Start of Given information
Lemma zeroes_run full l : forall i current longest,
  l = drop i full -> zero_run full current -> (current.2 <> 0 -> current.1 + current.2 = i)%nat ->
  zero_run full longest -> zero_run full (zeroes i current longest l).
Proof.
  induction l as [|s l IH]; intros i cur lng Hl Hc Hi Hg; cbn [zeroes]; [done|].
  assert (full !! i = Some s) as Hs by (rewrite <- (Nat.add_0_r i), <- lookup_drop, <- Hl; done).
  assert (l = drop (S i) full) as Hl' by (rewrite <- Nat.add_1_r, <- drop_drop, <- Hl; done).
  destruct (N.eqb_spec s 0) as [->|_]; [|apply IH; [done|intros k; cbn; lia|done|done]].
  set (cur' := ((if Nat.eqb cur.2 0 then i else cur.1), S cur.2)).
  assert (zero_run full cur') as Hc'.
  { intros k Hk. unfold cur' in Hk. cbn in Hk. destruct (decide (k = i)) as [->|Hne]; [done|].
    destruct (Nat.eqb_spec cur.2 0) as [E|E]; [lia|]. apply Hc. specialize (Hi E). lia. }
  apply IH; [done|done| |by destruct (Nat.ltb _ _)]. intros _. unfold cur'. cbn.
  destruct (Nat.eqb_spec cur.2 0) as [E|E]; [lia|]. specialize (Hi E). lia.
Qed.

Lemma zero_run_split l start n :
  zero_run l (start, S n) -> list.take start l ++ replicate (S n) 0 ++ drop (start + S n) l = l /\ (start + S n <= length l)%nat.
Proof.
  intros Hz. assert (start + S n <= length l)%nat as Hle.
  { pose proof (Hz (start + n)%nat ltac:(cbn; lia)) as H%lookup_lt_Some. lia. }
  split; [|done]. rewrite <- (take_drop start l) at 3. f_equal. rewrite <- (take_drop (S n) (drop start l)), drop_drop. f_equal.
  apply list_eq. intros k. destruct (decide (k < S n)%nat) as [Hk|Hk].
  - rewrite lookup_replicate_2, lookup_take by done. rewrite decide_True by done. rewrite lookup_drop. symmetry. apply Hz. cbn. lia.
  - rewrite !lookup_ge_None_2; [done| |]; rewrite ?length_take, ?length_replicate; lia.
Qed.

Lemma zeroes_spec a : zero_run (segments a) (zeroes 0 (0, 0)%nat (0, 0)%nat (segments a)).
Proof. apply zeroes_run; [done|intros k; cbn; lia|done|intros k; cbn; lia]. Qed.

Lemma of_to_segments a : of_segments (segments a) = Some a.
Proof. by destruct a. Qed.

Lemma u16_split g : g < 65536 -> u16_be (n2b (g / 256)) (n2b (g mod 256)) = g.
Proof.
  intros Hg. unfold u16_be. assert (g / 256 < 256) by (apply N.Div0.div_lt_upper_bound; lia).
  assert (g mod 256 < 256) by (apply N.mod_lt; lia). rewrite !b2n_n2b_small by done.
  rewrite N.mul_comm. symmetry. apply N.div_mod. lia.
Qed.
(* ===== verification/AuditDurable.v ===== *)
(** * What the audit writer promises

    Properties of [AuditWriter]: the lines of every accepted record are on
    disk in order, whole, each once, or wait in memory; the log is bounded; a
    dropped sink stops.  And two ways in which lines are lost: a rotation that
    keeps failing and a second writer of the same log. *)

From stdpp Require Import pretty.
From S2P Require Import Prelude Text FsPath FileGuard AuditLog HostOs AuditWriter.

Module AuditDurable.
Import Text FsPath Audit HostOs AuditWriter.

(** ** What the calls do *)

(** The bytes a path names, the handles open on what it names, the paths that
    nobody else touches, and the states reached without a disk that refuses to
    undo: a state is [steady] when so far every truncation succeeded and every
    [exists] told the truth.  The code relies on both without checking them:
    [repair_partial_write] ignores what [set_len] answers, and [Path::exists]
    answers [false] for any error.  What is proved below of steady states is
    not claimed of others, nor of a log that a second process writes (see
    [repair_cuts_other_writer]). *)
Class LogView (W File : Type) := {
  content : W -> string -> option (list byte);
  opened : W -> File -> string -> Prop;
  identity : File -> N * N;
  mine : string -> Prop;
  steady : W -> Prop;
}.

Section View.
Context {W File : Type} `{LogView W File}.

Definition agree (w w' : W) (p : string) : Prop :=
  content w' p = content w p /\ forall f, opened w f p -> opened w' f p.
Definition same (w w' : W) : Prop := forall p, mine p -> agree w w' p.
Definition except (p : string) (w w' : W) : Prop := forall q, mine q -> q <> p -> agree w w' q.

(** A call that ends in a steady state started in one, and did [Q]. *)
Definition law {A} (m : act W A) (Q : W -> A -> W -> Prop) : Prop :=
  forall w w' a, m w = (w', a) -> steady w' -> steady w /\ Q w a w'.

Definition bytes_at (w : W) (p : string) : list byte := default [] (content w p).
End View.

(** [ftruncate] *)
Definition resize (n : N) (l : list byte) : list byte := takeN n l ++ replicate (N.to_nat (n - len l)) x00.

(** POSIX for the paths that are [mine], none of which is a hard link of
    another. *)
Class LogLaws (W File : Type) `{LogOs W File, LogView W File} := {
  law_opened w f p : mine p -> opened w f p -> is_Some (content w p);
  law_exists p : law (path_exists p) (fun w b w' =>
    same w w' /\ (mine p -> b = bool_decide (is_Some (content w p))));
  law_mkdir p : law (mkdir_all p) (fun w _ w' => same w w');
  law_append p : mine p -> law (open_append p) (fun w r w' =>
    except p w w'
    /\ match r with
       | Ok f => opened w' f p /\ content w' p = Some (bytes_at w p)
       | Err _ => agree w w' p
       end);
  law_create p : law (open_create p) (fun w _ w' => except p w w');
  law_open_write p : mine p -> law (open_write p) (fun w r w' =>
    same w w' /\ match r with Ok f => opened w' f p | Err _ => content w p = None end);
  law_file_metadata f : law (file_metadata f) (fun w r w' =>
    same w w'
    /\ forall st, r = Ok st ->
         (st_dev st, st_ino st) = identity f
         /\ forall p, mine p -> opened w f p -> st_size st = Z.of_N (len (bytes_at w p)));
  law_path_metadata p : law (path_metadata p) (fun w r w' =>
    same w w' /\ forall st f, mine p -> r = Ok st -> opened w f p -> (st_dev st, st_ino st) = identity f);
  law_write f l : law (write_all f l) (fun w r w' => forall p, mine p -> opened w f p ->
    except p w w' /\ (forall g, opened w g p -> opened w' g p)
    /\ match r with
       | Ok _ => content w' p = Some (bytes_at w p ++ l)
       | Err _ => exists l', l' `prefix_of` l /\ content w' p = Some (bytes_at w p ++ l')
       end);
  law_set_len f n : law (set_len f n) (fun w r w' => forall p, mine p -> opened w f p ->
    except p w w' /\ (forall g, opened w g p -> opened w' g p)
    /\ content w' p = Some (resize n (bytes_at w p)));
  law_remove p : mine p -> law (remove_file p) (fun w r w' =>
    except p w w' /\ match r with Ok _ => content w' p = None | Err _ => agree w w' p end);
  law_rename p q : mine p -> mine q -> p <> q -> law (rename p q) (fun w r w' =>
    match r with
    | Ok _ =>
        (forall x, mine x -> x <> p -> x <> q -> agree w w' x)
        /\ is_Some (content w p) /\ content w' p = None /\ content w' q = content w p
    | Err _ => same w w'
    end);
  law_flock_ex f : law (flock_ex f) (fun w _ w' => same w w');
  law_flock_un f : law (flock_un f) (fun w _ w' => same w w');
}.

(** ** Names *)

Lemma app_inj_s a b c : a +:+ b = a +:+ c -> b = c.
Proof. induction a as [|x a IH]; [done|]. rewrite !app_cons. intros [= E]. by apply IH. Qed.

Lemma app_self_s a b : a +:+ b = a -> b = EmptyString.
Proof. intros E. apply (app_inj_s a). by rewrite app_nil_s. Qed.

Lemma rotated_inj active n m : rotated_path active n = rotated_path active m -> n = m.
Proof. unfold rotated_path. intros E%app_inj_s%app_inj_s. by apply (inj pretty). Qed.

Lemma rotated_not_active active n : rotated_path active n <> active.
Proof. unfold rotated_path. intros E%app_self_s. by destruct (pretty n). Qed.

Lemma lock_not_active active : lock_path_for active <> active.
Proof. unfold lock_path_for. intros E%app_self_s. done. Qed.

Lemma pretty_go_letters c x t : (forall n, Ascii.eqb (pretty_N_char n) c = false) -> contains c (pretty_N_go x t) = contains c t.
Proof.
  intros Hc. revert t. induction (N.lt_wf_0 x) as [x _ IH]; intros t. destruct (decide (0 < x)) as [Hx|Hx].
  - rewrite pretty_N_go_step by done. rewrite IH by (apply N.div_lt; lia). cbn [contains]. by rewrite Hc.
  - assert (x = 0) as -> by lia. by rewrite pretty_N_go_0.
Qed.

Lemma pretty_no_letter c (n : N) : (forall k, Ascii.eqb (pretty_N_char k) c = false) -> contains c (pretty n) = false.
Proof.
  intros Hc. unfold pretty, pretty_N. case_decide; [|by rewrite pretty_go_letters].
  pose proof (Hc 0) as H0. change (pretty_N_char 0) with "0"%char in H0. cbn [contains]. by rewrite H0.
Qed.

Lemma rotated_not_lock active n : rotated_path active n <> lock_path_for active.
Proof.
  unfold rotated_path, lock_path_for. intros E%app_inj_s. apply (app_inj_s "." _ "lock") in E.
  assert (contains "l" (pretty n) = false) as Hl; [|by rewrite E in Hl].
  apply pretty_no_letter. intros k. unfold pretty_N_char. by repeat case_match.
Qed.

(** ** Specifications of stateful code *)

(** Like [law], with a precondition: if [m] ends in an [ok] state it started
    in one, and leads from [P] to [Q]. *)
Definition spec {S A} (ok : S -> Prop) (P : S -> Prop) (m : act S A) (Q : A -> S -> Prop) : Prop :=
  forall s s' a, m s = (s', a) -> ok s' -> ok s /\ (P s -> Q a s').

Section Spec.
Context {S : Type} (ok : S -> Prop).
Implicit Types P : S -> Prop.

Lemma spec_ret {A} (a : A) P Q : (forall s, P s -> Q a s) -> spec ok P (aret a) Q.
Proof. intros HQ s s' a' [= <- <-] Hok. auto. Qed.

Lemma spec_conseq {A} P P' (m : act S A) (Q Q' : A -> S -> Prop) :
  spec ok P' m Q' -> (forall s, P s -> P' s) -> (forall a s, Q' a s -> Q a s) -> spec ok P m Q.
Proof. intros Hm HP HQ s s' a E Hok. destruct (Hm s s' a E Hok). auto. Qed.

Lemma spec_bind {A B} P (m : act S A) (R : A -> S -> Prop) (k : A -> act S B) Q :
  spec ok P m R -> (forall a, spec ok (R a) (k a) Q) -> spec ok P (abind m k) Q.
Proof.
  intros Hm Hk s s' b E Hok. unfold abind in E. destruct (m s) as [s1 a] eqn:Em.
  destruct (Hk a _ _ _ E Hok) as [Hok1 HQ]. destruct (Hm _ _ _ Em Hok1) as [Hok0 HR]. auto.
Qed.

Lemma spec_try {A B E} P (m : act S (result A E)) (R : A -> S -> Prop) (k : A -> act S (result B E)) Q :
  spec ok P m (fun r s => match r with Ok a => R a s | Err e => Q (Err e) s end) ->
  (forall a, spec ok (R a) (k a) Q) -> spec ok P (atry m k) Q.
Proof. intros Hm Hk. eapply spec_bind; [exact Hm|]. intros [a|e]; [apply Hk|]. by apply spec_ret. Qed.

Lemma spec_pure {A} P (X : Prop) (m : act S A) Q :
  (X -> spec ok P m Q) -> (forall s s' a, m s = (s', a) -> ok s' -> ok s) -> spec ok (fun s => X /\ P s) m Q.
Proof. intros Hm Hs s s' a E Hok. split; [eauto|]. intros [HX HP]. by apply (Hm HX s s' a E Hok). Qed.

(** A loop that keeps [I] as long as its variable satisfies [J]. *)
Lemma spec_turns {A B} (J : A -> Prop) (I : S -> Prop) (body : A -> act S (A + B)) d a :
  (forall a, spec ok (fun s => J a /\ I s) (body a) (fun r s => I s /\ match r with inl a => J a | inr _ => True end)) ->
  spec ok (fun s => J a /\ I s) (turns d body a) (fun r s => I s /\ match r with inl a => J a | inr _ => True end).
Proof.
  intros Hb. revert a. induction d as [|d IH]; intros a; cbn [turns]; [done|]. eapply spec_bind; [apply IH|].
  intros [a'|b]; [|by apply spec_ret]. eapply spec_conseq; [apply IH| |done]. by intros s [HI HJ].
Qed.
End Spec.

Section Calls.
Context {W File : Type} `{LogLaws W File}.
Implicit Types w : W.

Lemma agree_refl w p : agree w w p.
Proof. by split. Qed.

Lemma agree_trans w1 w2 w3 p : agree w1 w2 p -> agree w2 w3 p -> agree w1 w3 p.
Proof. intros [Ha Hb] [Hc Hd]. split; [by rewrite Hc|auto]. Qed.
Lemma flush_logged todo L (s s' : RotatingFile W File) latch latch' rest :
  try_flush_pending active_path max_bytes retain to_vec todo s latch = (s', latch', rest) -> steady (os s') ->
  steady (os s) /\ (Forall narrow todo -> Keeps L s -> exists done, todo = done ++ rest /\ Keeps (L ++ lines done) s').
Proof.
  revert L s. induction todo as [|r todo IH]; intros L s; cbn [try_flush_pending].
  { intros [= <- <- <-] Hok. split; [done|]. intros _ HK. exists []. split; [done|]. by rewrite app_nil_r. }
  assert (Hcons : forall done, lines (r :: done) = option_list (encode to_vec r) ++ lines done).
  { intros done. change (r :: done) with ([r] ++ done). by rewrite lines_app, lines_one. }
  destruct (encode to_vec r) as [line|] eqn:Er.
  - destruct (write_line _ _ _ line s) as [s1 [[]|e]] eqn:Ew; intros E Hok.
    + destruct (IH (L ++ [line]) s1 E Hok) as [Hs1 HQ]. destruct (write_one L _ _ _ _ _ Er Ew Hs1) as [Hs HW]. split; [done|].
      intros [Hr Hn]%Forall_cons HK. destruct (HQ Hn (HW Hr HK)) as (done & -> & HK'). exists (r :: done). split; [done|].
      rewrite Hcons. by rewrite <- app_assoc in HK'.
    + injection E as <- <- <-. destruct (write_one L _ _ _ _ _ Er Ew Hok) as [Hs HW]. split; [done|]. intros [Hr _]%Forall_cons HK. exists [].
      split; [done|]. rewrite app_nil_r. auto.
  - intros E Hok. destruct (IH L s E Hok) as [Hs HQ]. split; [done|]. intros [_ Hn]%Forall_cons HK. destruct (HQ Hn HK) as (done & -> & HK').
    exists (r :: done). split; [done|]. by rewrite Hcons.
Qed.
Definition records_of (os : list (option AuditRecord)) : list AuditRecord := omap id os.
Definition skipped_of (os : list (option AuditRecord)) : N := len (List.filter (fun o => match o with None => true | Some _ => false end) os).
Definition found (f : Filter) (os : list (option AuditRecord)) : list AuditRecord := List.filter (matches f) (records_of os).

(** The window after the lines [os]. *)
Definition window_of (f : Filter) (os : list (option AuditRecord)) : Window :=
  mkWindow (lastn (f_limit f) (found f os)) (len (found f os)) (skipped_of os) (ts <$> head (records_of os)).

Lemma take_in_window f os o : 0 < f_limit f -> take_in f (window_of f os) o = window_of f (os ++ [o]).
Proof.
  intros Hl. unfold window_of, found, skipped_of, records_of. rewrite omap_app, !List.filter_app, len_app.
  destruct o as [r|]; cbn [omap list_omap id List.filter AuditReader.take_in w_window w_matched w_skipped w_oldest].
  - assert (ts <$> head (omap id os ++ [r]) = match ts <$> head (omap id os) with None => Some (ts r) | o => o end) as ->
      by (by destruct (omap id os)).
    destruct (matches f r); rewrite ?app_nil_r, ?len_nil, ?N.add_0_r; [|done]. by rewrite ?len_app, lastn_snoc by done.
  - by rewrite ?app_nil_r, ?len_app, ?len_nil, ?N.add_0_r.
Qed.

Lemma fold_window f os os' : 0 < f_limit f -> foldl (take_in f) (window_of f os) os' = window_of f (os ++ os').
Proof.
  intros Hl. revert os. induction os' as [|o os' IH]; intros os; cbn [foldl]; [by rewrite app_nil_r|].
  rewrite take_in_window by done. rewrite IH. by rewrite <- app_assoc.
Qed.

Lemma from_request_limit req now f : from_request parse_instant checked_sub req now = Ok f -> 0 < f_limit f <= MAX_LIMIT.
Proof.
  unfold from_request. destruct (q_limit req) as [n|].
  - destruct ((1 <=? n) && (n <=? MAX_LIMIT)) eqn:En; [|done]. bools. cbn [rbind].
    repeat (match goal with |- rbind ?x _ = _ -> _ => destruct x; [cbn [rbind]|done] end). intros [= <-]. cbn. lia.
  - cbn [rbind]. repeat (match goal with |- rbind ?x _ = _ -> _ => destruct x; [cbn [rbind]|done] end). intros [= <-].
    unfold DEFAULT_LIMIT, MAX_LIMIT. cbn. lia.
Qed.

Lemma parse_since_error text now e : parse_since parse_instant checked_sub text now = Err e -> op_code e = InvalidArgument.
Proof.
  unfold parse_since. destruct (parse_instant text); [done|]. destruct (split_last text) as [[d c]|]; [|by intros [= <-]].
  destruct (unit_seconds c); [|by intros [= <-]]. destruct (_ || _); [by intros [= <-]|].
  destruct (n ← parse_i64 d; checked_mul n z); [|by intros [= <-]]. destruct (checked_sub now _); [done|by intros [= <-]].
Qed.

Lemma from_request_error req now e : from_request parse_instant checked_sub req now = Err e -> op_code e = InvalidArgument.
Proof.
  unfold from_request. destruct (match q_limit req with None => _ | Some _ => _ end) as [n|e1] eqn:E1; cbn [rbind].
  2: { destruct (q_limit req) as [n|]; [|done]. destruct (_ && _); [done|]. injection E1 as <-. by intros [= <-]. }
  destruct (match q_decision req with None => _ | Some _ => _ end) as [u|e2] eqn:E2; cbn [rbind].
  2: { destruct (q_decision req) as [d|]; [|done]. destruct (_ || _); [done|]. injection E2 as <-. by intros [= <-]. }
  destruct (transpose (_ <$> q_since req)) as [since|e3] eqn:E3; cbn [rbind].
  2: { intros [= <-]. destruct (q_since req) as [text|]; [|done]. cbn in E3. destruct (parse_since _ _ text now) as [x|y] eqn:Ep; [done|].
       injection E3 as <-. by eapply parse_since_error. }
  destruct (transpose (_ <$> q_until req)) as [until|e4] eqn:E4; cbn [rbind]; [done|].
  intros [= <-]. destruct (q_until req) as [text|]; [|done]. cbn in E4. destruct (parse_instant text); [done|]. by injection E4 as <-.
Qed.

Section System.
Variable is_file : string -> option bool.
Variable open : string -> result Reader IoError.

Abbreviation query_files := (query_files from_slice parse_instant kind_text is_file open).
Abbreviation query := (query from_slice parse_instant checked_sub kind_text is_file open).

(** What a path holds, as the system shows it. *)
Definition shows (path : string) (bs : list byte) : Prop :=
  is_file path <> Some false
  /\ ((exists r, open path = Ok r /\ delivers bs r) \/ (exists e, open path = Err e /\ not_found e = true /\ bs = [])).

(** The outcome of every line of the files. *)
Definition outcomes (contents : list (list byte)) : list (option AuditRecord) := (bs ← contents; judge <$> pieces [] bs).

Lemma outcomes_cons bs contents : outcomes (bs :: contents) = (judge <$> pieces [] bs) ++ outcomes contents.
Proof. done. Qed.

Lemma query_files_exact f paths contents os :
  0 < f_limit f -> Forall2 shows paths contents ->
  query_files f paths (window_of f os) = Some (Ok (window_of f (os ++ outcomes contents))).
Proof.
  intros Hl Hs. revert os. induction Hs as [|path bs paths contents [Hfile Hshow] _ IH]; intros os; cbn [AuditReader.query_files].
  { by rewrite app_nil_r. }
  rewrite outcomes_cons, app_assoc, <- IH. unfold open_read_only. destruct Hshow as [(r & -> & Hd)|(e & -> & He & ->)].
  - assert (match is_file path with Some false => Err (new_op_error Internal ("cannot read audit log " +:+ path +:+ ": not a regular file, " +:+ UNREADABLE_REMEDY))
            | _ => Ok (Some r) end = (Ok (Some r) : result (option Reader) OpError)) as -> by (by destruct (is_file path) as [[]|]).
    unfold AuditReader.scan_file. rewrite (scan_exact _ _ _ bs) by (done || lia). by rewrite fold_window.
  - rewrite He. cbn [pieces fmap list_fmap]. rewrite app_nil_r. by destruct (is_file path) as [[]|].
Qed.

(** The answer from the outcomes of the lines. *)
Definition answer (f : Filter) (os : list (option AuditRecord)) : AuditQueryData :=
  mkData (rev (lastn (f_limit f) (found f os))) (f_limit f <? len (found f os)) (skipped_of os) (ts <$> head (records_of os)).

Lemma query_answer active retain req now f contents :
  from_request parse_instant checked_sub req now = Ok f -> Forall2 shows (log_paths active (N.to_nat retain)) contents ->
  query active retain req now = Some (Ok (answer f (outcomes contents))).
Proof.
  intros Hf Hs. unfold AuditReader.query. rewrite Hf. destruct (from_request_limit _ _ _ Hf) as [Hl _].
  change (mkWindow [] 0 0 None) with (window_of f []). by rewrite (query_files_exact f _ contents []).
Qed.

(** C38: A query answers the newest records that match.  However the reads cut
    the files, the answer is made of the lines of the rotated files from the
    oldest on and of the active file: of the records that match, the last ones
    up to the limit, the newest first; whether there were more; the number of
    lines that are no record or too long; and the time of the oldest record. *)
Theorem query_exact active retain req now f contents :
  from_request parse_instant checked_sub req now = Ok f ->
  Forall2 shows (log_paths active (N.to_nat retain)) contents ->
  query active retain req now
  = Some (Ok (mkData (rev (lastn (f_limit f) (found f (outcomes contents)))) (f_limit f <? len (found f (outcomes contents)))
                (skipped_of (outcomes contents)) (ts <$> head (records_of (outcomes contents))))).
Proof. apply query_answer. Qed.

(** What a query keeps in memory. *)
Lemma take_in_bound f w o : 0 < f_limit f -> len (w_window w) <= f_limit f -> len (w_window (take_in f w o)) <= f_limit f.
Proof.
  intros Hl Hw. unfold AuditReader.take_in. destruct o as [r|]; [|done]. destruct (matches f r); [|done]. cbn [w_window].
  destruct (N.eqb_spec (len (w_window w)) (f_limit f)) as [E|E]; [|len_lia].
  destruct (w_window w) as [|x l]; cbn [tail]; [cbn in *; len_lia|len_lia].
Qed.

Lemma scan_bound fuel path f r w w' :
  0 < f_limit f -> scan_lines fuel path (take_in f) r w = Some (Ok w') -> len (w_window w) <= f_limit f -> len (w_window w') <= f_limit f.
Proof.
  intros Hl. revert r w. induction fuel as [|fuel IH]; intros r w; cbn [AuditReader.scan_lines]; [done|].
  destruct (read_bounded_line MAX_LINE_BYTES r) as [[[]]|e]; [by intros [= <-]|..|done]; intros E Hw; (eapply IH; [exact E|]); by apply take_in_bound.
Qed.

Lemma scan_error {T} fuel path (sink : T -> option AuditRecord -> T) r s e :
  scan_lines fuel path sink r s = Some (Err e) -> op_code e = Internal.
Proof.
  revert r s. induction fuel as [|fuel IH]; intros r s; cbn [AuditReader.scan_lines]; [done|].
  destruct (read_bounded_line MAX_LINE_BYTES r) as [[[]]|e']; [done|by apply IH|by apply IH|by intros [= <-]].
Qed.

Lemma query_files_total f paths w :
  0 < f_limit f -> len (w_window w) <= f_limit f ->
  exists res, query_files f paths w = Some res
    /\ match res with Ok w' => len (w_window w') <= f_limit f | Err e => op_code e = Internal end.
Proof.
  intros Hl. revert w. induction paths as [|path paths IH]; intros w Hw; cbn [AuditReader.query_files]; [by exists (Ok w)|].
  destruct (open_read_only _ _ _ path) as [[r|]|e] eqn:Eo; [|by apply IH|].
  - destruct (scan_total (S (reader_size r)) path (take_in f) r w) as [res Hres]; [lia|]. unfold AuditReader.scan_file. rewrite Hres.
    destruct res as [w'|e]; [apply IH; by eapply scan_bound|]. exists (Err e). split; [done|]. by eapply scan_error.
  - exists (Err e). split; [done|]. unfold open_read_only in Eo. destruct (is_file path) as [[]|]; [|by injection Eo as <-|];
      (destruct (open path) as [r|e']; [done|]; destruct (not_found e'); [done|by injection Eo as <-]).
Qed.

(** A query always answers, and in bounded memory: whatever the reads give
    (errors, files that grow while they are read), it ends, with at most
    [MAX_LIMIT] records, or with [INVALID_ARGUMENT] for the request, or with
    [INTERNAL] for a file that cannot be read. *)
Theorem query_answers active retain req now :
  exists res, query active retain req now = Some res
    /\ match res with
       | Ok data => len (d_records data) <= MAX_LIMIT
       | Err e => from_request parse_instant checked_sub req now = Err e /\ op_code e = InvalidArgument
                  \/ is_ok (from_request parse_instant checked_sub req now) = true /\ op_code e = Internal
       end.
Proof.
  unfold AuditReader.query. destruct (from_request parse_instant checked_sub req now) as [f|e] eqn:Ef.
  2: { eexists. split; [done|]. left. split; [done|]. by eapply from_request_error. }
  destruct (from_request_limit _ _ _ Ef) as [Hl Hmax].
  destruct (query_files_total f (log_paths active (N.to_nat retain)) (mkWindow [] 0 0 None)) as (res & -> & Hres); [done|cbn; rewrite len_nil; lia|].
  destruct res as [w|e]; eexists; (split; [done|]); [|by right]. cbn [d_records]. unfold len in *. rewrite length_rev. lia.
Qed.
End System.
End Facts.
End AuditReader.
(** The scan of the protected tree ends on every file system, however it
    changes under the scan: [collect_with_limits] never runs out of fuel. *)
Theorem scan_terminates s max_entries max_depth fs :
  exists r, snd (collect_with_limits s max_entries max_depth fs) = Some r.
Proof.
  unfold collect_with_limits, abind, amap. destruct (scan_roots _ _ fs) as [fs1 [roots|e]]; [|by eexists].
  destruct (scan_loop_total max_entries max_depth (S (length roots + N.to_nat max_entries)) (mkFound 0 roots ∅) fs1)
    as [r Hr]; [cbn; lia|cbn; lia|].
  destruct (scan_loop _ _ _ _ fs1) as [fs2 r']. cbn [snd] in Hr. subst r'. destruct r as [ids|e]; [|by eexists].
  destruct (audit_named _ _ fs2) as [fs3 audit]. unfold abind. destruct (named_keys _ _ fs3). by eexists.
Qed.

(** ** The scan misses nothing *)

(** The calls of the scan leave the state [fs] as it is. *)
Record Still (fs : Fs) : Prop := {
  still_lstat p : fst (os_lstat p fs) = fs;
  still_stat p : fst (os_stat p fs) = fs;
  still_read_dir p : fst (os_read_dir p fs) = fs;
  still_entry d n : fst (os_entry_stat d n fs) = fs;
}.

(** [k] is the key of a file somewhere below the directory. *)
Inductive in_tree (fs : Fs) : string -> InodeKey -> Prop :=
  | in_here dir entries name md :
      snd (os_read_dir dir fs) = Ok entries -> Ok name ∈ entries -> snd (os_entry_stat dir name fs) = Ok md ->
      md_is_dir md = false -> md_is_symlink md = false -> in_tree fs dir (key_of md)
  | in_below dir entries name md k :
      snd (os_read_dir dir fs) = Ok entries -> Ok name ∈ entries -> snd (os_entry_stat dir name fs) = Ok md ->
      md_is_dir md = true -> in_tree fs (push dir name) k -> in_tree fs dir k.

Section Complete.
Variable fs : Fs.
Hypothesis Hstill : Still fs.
End of Given information
Lines after the one containing "assert (l = drop" are not part of the task. Output the entries exactly from their first line through that one.

### Solution:
Lemma zeroes_run full l : forall i current longest,
  l = drop i full -> zero_run full current -> (current.2 <> 0 -> current.1 + current.2 = i)%nat ->
  zero_run full longest -> zero_run full (zeroes i current longest l).
Proof.
  induction l as [|s l IH]; intros i cur lng Hl Hc Hi Hg; cbn [zeroes]; [done|].
  assert (full !! i = Some s) as Hs by (rewrite <- (Nat.add_0_r i), <- lookup_drop, <- Hl; done).
  assert (l = drop (S i) full) as Hl' by (rewrite <- Nat.add_1_r, <- drop_drop, <- Hl; done).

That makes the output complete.